6th October 2020 | Surrey Views
Learning from our experiences: the essence of education How Covid-19 is changing the university experience
As places of work reopen and the new school year begins, Surrey’s three universities – Royal Holloway, Surrey, and University for the Creative Arts (UCA) – will soon start to welcome new and returning students; but in a Covid-secure world what will the student experience look like?
The termination of normal university life in March 2020 caused universities to change rapidly, moving teaching online and creating assessment regimes that fairly evaluated students who were no longer on campus. This transformation had to take into account students working from home, in different time zones, and with different digital capabilities and network connectivity. Seeking not to disadvantage graduating students, enormous progress was made in transforming the delivery of higher education, arguably achieving more in three weeks than in the preceding decade.

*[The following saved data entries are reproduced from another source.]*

Lemma std_luma_edge_lines pic : std_luma_edge info dir mbx mby e pic =
  std_lines dir (edge_x 0) (edge_y 0) (alpha_ false) (beta_ false) bS_of (fun k => tc0_of (qp_avg false + d_alpha_offset h) (bS_of k)) false 16 pic.
Proof.
  unfold std_luma_edge, std_lines. apply for_ext. intros k s Hk. cbv zeta.
  assert (Eq : edge_q dir (edge_x 0) (edge_y 0) k = q_of k).
  { unfold edge_q, along, edge_x, edge_y. destruct (dir =? 0); cbn [Z.eqb]; cbv zeta; f_equal; lia. }
  rewrite Eq. unfold std_filter. fold (bS_of k).
  destruct (places dir mbx mby e Hdir He k ltac:(lia)) as (Q1 & Q2 & _ & _ & P1 & P2 & _).
  cbn [pi_qp pi_offset_a pi_offset_b info_of]. rewrite Q1, Q2, P1, P2. done.
Qed.
Lemma std_chroma_edge_lines plane pic : plane <> 0 -> Z.odd e = false -> std_chroma_edge info dir mbx mby e pic =
  std_lines dir (edge_x plane) (edge_y plane) (alpha_ true) (beta_ true) (fun k => bS_of (2 * k))
    (fun k => tc0_of (qp_avg true + d_alpha_offset h) (bS_of (2 * k))) true 8 pic.
Proof.
  intros Hp Ho. unfold std_chroma_edge, std_lines. apply for_ext. intros k s Hk. cbv zeta.
  apply Z.eqb_neq in Hp.
  assert (Eq : edge_q dir (edge_x plane) (edge_y plane) k = along dir (2 * e) k (8 * mbx) (8 * mby)).
  { unfold edge_q, along, edge_x, edge_y. rewrite Hp. destruct (dir =? 0); cbv zeta; f_equal; lia. }
  assert (El : (2 * (along dir (2 * e) k (8 * mbx) (8 * mby)).1, 2 * (along dir (2 * e) k (8 * mbx) (8 * mby)).2) = q_of (2 * k)).
  { unfold along. destruct (dir =? 0); cbn [fst snd]; f_equal; lia. }
  rewrite Eq, El. unfold std_filter. fold (bS_of (2 * k)).
  destruct (places dir mbx mby e Hdir He (2 * k) ltac:(lia)) as (Q1 & Q2 & _ & _ & P1 & P2 & _).
  cbn [pi_qp pi_qpc pi_offset_a pi_offset_b info_of]. rewrite Q1, Q2, P1, P2. done.
Qed.

(** The filters stay inside the planes. *)
Lemma edge_fits plane k : is_plane plane -> (plane <> 0 -> Z.odd e = false) -> 0 <= k < (if plane =? 0 then 16 else 8) ->
  fits (width_of plane) (height_of plane) dir (edge_q dir (edge_x plane) (edge_y plane) k).
Proof.
  intros Hp Ho Hk i Hi. unfold window in Hi. unfold inside_plane, at_, edge_q, edge_x, edge_y, width_of, height_of.
  destruct Hmb as [Mx My], Hnb as [Nx Ny]. unfold nbx, nby in *.
  assert (E : plane <> 0 -> e = 0 \/ e = 2).
  { intros Hn. specialize (Ho Hn). assert (e = 0 \/ e = 1 \/ e = 2 \/ e = 3) as [->|[->|[->| ->]]] by lia; try done; auto. }
  destruct (Z.eqb_spec plane 0) as [->|Hn]; [|specialize (E Hn)]; destruct Hdir as [->| ->]; cbn [Z.eqb Pos.eqb fst snd andb] in *;
    rewrite ?andb_true_r, ?andb_false_r in *; destruct (Z.eqb_spec e 0) as [->|He0]; lia.
Qed.

(** ** One edge of the code *)
Lemma qp_range mx my : in_frame h mx my -> 0 <= d_qp h (mb_xy_of h mx my) <= 51.
Proof. apply (ok_qp _ _ ok). Qed.
Lemma chroma_qp_range qp : 0 <= qp <= 51 -> 0 <= chroma_qp_table h qp <= 51 /\ chroma_qp_table h qp <= qp + Z.max 0 (d_chroma_offset h).
Proof.
  intros Hq. unfold chroma_qp_table. pose proof (ok_offset_c _ _ ok).
  assert (all_range 0 76 (fun i => (0 <=? tbl i_chroma_qp_table i) && (tbl i_chroma_qp_table i <=? 51) &&
    (tbl i_chroma_qp_table i <=? Z.max 0 (i - 12)) ) = true) as A by (vm_compute; reflexivity).
  pose proof (all_range_spec _ _ _ (12 + d_chroma_offset h + qp) A ltac:(lia)) as E. cbv beta in E. lia.
Qed.
Lemma qp_avg_range chroma : 0 <= qp_avg chroma <= 51.
Proof.
  unfold qp_avg. pose proof (qp_range _ _ Hmb). pose proof (qp_range _ _ Hnb).
  destruct chroma; cbv zeta; unfold id;
    [pose proof (chroma_qp_range (d_qp h (mb_xy_of h mbx mby)) ltac:(lia)); pose proof (chroma_qp_range (d_qp h (mb_xy_of h nx ny)) ltac:(lia))|];
    Z.to_euclidean_division_equations; lia.
Qed.

(** The addresses of the code. *)
Lemma pix_addr plane : is_plane plane -> (plane <> 0 -> Z.odd e = false) ->
  addr (stride_of plane) (edge_x plane, edge_y plane) =
  (if plane =? 0 then pixy_of h mbx mby else pixuv_of h mbx mby) + (if plane =? 0 then 4 else 2) * e * (if dir =? 0 then 1 else stride_of plane).
Proof.
  intros Hp Ho. unfold addr, edge_x, edge_y, pixy_of, pixuv_of, stride_of. rewrite (ok_progressive _ _ ok). cbn [i2b andb fst snd].
  change (i2b 0) with false. cbn [andb]. destruct (plane =? 0), (dir =? 0); ring.
Qed.

Lemma sees_p p pics plane : sees_planes p pics -> is_plane plane ->
  sees (stride_of plane) (width_of plane) (height_of plane) (p0 plane) (p plane) (pics plane).
Proof. intros S. apply S. Qed.

(** When a threshold is 0 the code does nothing, and neither does the standard. *)
Lemma thresholds_idle idx_a idx_b : -12 <= idx_a < 64 -> -12 <= idx_b < 64 ->
  negb (i2b (alpha_table idx_a)) || negb (i2b (beta_table idx_b)) = true -> alpha_of idx_a <= 0 \/ beta_of idx_b <= 0.
Proof.
  intros Ha Hb E. destruct (alpha_table_std idx_a Ha) as [<- _], (alpha_table_std idx_b Hb) as [_ <-]. unfold i2b in E.
  destruct (Z.eqb_spec (alpha_table idx_a) 0) as [->|]; [by left|]. destruct (Z.eqb_spec (beta_table idx_b) 0) as [->|]; [by right|]. done.
Qed.

Section Filter.
Context (intra : bool) (bS : Z -> Z).
(** What the code knows of the strengths. *)
Hypothesis HbS : forall k, 0 <= k < 16 -> if intra then bS_of k = 4 else bS (k / 4) = bS_of k /\ bS_of k < 4.

Definition filter_plane (plane : Z) (m : mem) : mem :=
  let '(idx_a, idx_b) := (qp_avg (negb (plane =? 0)) + d_alpha_offset h, qp_avg (negb (plane =? 0)) + d_beta_offset h) in
  if negb (i2b (alpha_table idx_a)) || negb (i2b (beta_table idx_b)) then m else
  let '(pix, xs, ys) := (addr (stride_of plane) (edge_x plane, edge_y plane), xstep (stride_of plane) dir, ystep (stride_of plane) dir) in
  if plane =? 0 then
    if intra then deblock_luma_intra_c m pix xs ys (alpha_table idx_a) (beta_table idx_b)
    else deblock_luma_c m pix xs ys (alpha_table idx_a) (beta_table idx_b) (tc_of idx_a 0 bS)
  else
    if intra then deblock_chroma_intra_c m pix xs ys (alpha_table idx_a) (beta_table idx_b)
    else deblock_chroma_c m pix xs ys (alpha_table idx_a) (beta_table idx_b) (tc_of idx_a 1 bS).

Lemma filter_plane_luma p pics : sees_planes p pics ->
  sees (stride_of 0) (width_of 0) (height_of 0) (p0 0) (filter_plane 0 (p 0)) (std_luma_edge info dir mbx mby e (pics 0)).
Proof.
  intros S. pose proof (sees_p p pics 0 S ltac:(done)) as S0. rewrite std_luma_edge_lines. unfold filter_plane. cbn [Z.eqb negb].
  pose proof (qp_avg_range false). pose proof (ok_offset_a _ _ ok). pose proof (ok_offset_b _ _ ok).
  destruct (stride_ok 0) as [T1 T2].
  destruct (negb _ || negb _) eqn:E.
  { apply sees_idle_edge; [|done]. intros k Hk. right. by apply thresholds_idle; [lia|lia|]. }
  destruct (alpha_table_std (qp_avg false + d_alpha_offset h) ltac:(lia)) as [-> _].
  destruct (alpha_table_std (qp_avg false + d_beta_offset h) ltac:(lia)) as [_ ->].
  assert (F : forall k, 0 <= k < 16 -> fits (width_of 0) (height_of 0) dir (edge_q dir (edge_x 0) (edge_y 0) k)) by (intros k Hk; by apply edge_fits).
  destruct intra.
  - apply sees_luma_intra_edge; try done; intros; try apply tc0_of_pos.
  - apply sees_luma_edge; try done; intros; try apply tc0_of_pos. destruct (HbS k) as [B1 B2]; [done|]. pose proof (bS_range k).
    apply strength_code_table; [lia|by left|done|lia|done].
Qed.
Lemma filter_plane_chroma p pics plane : plane = 1 \/ plane = 2 -> Z.odd e = false -> sees_planes p pics ->
  sees (stride_of plane) (width_of plane) (height_of plane) (p0 plane) (filter_plane plane (p plane)) (std_chroma_edge info dir mbx mby e (pics plane)).
Proof.
  intros Hp Ho S. assert (plane <> 0) as Hn by lia. assert (is_plane plane) as Hp' by (unfold is_plane; lia).
  pose proof (sees_p p pics plane S Hp') as S0. rewrite (std_chroma_edge_lines plane) by done. unfold filter_plane.
  rewrite (proj2 (Z.eqb_neq plane 0) Hn). cbn [negb].
  pose proof (qp_avg_range true). pose proof (ok_offset_a _ _ ok). pose proof (ok_offset_b _ _ ok).
  destruct (stride_ok plane) as [T1 T2].
  destruct (negb _ || negb _) eqn:E.
  { apply sees_idle_edge; [|done]. intros k Hk. right. by apply thresholds_idle; [lia|lia|]. }
  destruct (alpha_table_std (qp_avg true + d_alpha_offset h) ltac:(lia)) as [-> _].
  destruct (alpha_table_std (qp_avg true + d_beta_offset h) ltac:(lia)) as [_ ->].
  assert (F : forall k, 0 <= k < 8 -> fits (width_of plane) (height_of plane) dir (edge_q dir (edge_x plane) (edge_y plane) k)).
  { intros k Hk. apply edge_fits; [done|done|]. by rewrite (proj2 (Z.eqb_neq plane 0) Hn). }
  destruct intra.
  - apply sees_chroma_intra_edge; try done; intros; try apply tc0_of_pos. apply HbS. lia.
  - apply sees_chroma_edge; try done; intros; try apply tc0_of_pos. destruct (HbS (2 * k)) as [B1 B2]; [lia|]. pose proof (bS_range (2 * k)).
    apply strength_code_table; [lia|by right| |lia|done]. rewrite <- B1. f_equal. Z.to_euclidean_division_equations. lia.
Qed.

Over the summer vacation, our universities have had the opportunity to take stock, learn lessons and plan for the new academic year. Like many businesses, there is no going back to many of the old ways of working, but teaching and learning were already in transition. The days of a ‘master-apprentice’ model of learning, where students sat through hours of lectures being delivered by an expert, had already changed. Today, if a student has a question they can just as quickly look up the answer on their smartphone by using Google or texting a fellow class member than asking a question in a lecture hall. For some students, anxious about speaking in a large group, this is a liberating experience.
Social distancing and the reduced capacity of lecture theatres and seminar rooms have forced our universities to move to a ‘blended’ model of learning, comprising a mix of online lectures and face-to-face, on-campus teaching. This builds on the so-called ‘flipped classroom’ model of teaching, where lectures are pre-recorded and students watch (and re-watch) them online at a time of their choosing – as they would television on BBC iPlayer. The added value brought by an academic member of staff is in the follow-up small group sessions, where students can raise questions about the online lecture and further develop lines of thought and analysis, or pursue experiments in a laboratory or workshop.

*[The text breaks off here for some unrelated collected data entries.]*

(* ===== verification/DeblockRows.v ===== *)
(** * Deblocking row by row

    Which rows of a picture the deblocking of a macroblock changes, and what it reads of the
    picture's parameters: a row of macroblocks is filtered before the next one is coded. *)
From S2P Require Import Prelude Mb Deblock DeblockStd DeblockLine DeblockFrame DeblockMb DeblockCorrect DeblockTheorem.

(** ** Rows that change *)
Definition keeps_rows (lo hi : Z) (f : picture -> picture) : Prop := forall pic x y, ~ lo <= y < hi -> f pic x y = pic x y.
Lemma keeps_for lo hi n a (f : Z -> picture -> picture) : (forall i, a <= i < a + Z.of_nat n -> keeps_rows lo hi (f i)) -> keeps_rows lo hi (for_ n a f).
Proof.
  intros K pic x y Hy. refine (for_inv (fun _ p => p x y = pic x y) n a f pic eq_refl _). intros i p Hi E. by rewrite K.
Qed.

Lemma std_line_reach (c : bool) bS alpha beta tc0 s i : ~ (if c then -1 <= i <= 0 else -3 <= i <= 2) -> std_line c bS alpha beta tc0 s i = s i.
Proof.
  intros Hi. unfold std_line. destruct (filter_samples _ _ _ _); [|done].
  assert (N : forall k, i <> k -> (i =? k) = false) by (intros; by apply Z.eqb_neq).
  assert (N' : forall k, i <> -1 - k -> (-1 - i =? k) = false) by (intros; apply Z.eqb_neq; lia).
  destruct (bS <? 4).
  - unfold std_weak. destruct c; cbn [negb andb]; rewrite ?(N (-1)), ?(N 0), ?(N (-2)), ?(N 1) by lia; done.
  - unfold std_strong, std_strong_side. destruct c; cbn [negb andb].
    + destruct (Z.ltb_spec i 0); rewrite ?(N' 0), ?(N 0) by lia; f_equal; lia.
    + destruct (Z.ltb_spec i 0); case_match; rewrite ?(N' 0), ?(N' 1), ?(N' 2), ?(N 0), ?(N 1), ?(N 2) by lia; f_equal; lia.
Qed.

Section Rows.
Context (pi : picture_info).
Definition reach (chroma : bool) : Z := if chroma then 1 else 3.
Lemma std_filter_rows c dir e q luma : keeps_rows (if dir =? 0 then q.2 else q.2 - reach c) (if dir =? 0 then q.2 + 1 else q.2 + reach c) (std_filter pi c dir e q luma).
Proof.
  intros pic x y Hy. unfold std_filter, std_edge_line, reach in *. cbv zeta. destruct (dir =? 0).
  - destruct (Z.eqb_spec y q.2); [lia|done].
  - destruct (x =? q.1); [|done]. rewrite std_line_reach by (destruct c; lia). f_equal; lia.
Qed.

(** The rows of macroblock row [mby], and those above that its upper edges reach. *)
Definition row_lo (plane mby : Z) : Z := if plane =? 0 then 16 * mby - 3 else 8 * mby - 1.
Definition row_hi (plane mby : Z) : Z := if plane =? 0 then 16 * mby + 16 else 8 * mby + 8.
Lemma std_edge_rows dir mbx mby e pics plane x y : 0 <= e < 4 -> ~ row_lo plane mby <= y < row_hi plane mby ->
  std_edge pi dir mbx mby e pics plane x y = pics plane x y.
Proof.
  intros He Hy. unfold std_edge. destruct (_ && _); [done|]. unfold row_lo, row_hi in Hy. destruct (Z.eqb_spec plane 0) as [->|Hp].
  - destruct (_ && _); [done|]. refine (keeps_for (16 * mby - 3) (16 * mby + 16) 16 0 _ _ _ x y ltac:(done)).
    intros k Hk p x' y' Hy'. apply std_filter_rows. unfold along, reach. destruct (dir =? 0); cbn [snd]; lia.
  - destruct (Z.odd e) eqn:Eo; [done|]. refine (keeps_for (8 * mby - 1) (8 * mby + 8) 8 0 _ _ _ x y ltac:(done)).
    intros k Hk p x' y' Hy'. apply std_filter_rows. assert (e = 0 \/ e = 2) by (assert (e = 0 \/ e = 1 \/ e = 2 \/ e = 3) as [->|[->|[->| ->]]] by lia; auto; done).
    unfold along, reach. destruct (dir =? 0); cbn [snd]; lia.
Qed.
Lemma std_row_rows w mby pics plane x y : ~ row_lo plane mby <= y < row_hi plane mby ->
  for_ w 0 (fun mbx => std_mb pi mbx mby) pics plane x y = pics plane x y.
Proof.
  intros Hy. assert (D : forall dir mbx pics, std_dir pi dir mbx mby pics plane x y = pics plane x y).
  { intros dir mbx p. unfold std_dir. refine (for_inv (fun _ q => q plane x y = p plane x y) 4 0 _ p eq_refl _).
    intros e q He E. by rewrite std_edge_rows. }
  refine (for_inv (fun _ q => q plane x y = pics plane x y) w 0 _ pics eq_refl _). intros i q _ E. unfold std_mb. by rewrite !D.
Qed.
End Rows.

(** ** Parameters that are read *)
Record same_row (pi pi' : picture_info) (w mby : Z) : Prop := {
  same_intra : forall mbx, 0 <= mbx < w -> pi_intra pi mbx mby = pi_intra pi' mbx mby;
  same_transform : forall mbx, 0 <= mbx < w -> pi_transform_8x8 pi mbx mby = pi_transform_8x8 pi' mbx mby;
  same_qp : forall mbx, 0 <= mbx < w -> pi_qp pi mbx mby = pi_qp pi' mbx mby;
  same_coded : forall bx by_, 0 <= bx < 4 * w -> by_ / 4 = mby -> pi_coded pi bx by_ = pi_coded pi' bx by_;
  same_motion_of : forall bx by_, 0 <= bx < 4 * w -> by_ / 4 = mby -> pi_motion pi bx by_ = pi_motion pi' bx by_
}.
Record same_params (pi pi' : picture_info) : Prop := {
  same_qpc : forall qp, pi_qpc pi qp = pi_qpc pi' qp;
  same_offset_a : pi_offset_a pi = pi_offset_a pi';
  same_offset_b : pi_offset_b pi = pi_offset_b pi'
}.
Section Info.
Context (pi pi' : picture_info) (w mby : Z).
Hypothesis SP : same_params pi pi'.
Hypothesis SR : same_row pi pi' w mby.
Hypothesis SR' : 0 < mby -> same_row pi pi' w (mby - 1).
(** A sample of this row or the one above. *)
Definition near (s : Z * Z) : Prop := 0 <= s.1 < 16 * w /\ (s.2 / 16 = mby \/ (0 < mby /\ s.2 / 16 = mby - 1)).
Lemma near_same s : near s -> pi_intra pi (s.1 / 16) (s.2 / 16) = pi_intra pi' (s.1 / 16) (s.2 / 16) /\
  pi_qp pi (s.1 / 16) (s.2 / 16) = pi_qp pi' (s.1 / 16) (s.2 / 16) /\
  pi_coded pi (s.1 / 4) (s.2 / 4) = pi_coded pi' (s.1 / 4) (s.2 / 4) /\ pi_motion pi (s.1 / 4) (s.2 / 4) = pi_motion pi' (s.1 / 4) (s.2 / 4).
Proof.
  intros [Hx Hy]. assert (S : same_row pi pi' w (s.2 / 16)) by (destruct Hy as [->|[H ->]]; [done|by apply SR']).
  assert (0 <= s.1 / 16 < w) by (Z.to_euclidean_division_equations; lia). assert (0 <= s.1 / 4 < 4 * w) by (Z.to_euclidean_division_equations; lia).
  assert (s.2 / 4 / 4 = s.2 / 16) by (Z.to_euclidean_division_equations; lia).
  split; [|split; [|split]]; [by apply (same_intra _ _ _ _ S)|by apply (same_qp _ _ _ _ S)|by apply (same_coded _ _ _ _ S)|by apply (same_motion_of _ _ _ _ S)].
Qed.
Lemma std_filter_info c dir e q luma pic : near luma -> near (before dir luma) -> std_filter pi c dir e q luma pic = std_filter pi' c dir e q luma pic.
Proof.
  intros N1 N2. unfold std_filter, std_bS. cbv zeta. destruct (near_same _ N1) as (-> & -> & -> & ->), (near_same _ N2) as (-> & -> & -> & ->).
  rewrite (same_offset_a _ _ SP), (same_offset_b _ _ SP). destruct c; [by rewrite !(same_qpc _ _ SP)|done].
Qed.
(** Each plane is filtered by itself. *)
Lemma std_edge_info dir mbx e pics pics' : 0 <= mbx < w -> 0 <= mby -> 0 <= e < 4 -> dir = 0 \/ dir = 1 -> (forall plane, pics plane = pics' plane) ->
  forall plane, std_edge pi dir mbx mby e pics plane = std_edge pi' dir mbx mby e pics' plane.
Proof.
  intros Hx Hy He Hd HP plane. unfold std_edge. destruct ((e =? 0) && _) eqn:E0; [done|].
  assert (Hb : (dir = 0 -> 0 < 4 * e + 16 * mbx) /\ (dir = 1 -> 0 < 4 * e + 16 * mby)).
  { split; intros ->; cbn [Z.eqb] in E0; destruct (Z.eqb_spec e 0); cbn [andb] in E0; try apply Z.eqb_neq in E0; lia. }
  assert (N : forall k, 0 <= k < 16 -> near (along dir (4 * e) k (16 * mbx) (16 * mby)) /\ near (before dir (along dir (4 * e) k (16 * mbx) (16 * mby)))).
  { intros k Hk. unfold near, before, along. destruct Hd as [->| ->]; cbn [Z.eqb fst snd]; destruct Hb; split; split; try lia;
      Z.to_euclidean_division_equations; lia. }
  assert (EL : std_luma_edge pi dir mbx mby e (pics 0) = std_luma_edge pi' dir mbx mby e (pics' 0)).
  { rewrite HP. apply for_ext. intros k p Hk. cbv zeta. by apply std_filter_info; apply N. }
  assert (EC : forall pl, Z.odd e = false -> std_chroma_edge pi dir mbx mby e (pics pl) = std_chroma_edge pi' dir mbx mby e (pics' pl)).
  { intros pl _. rewrite HP. apply for_ext. intros k p Hk. cbv zeta. destruct (N (2 * k) ltac:(lia)) as [N1 N2].
    replace (2 * (along dir (2 * e) k (8 * mbx) (8 * mby)).1, 2 * (along dir (2 * e) k (8 * mbx) (8 * mby)).2) with (along dir (4 * e) (2 * k) (16 * mbx) (16 * mby))
      by (unfold along; destruct Hd as [->| ->]; cbn [Z.eqb fst snd]; f_equal; lia).
    by apply std_filter_info. }
  destruct (plane =? 0); [by rewrite EL, (same_transform _ _ _ _ SR), HP by done|]. destruct (Z.odd e) eqn:Eo; [by rewrite HP|by apply EC].
Qed.
Lemma std_row_info pics : 0 <= w -> 0 <= mby -> forall plane,
  for_ (Z.to_nat w) 0 (fun mbx => std_mb pi mbx mby) pics plane = for_ (Z.to_nat w) 0 (fun mbx => std_mb pi' mbx mby) pics plane.
Proof.
  intros Hw Hy. apply (for_sim (fun p q : Z -> picture => forall plane, p plane = q plane)); [done|].
  intros mbx p q Hx E. unfold std_mb, std_dir. do 2 (apply (for_sim (fun p q : Z -> picture => forall plane, p plane = q plane));
    [|intros e p' q' He E'; apply std_edge_info; auto; lia]). done.
Qed.
End Info.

The aim of university teaching is to help students become independent learners and the majority of students adapt well, but some struggle and – as we rapidly develop teaching and learning practice – more attention is being given to the attainment gaps that are to be found between particular ethnic or socio-economic groups. Liberating staff from delivering live, generic lectures should provide the time to focus more on the individual needs of students.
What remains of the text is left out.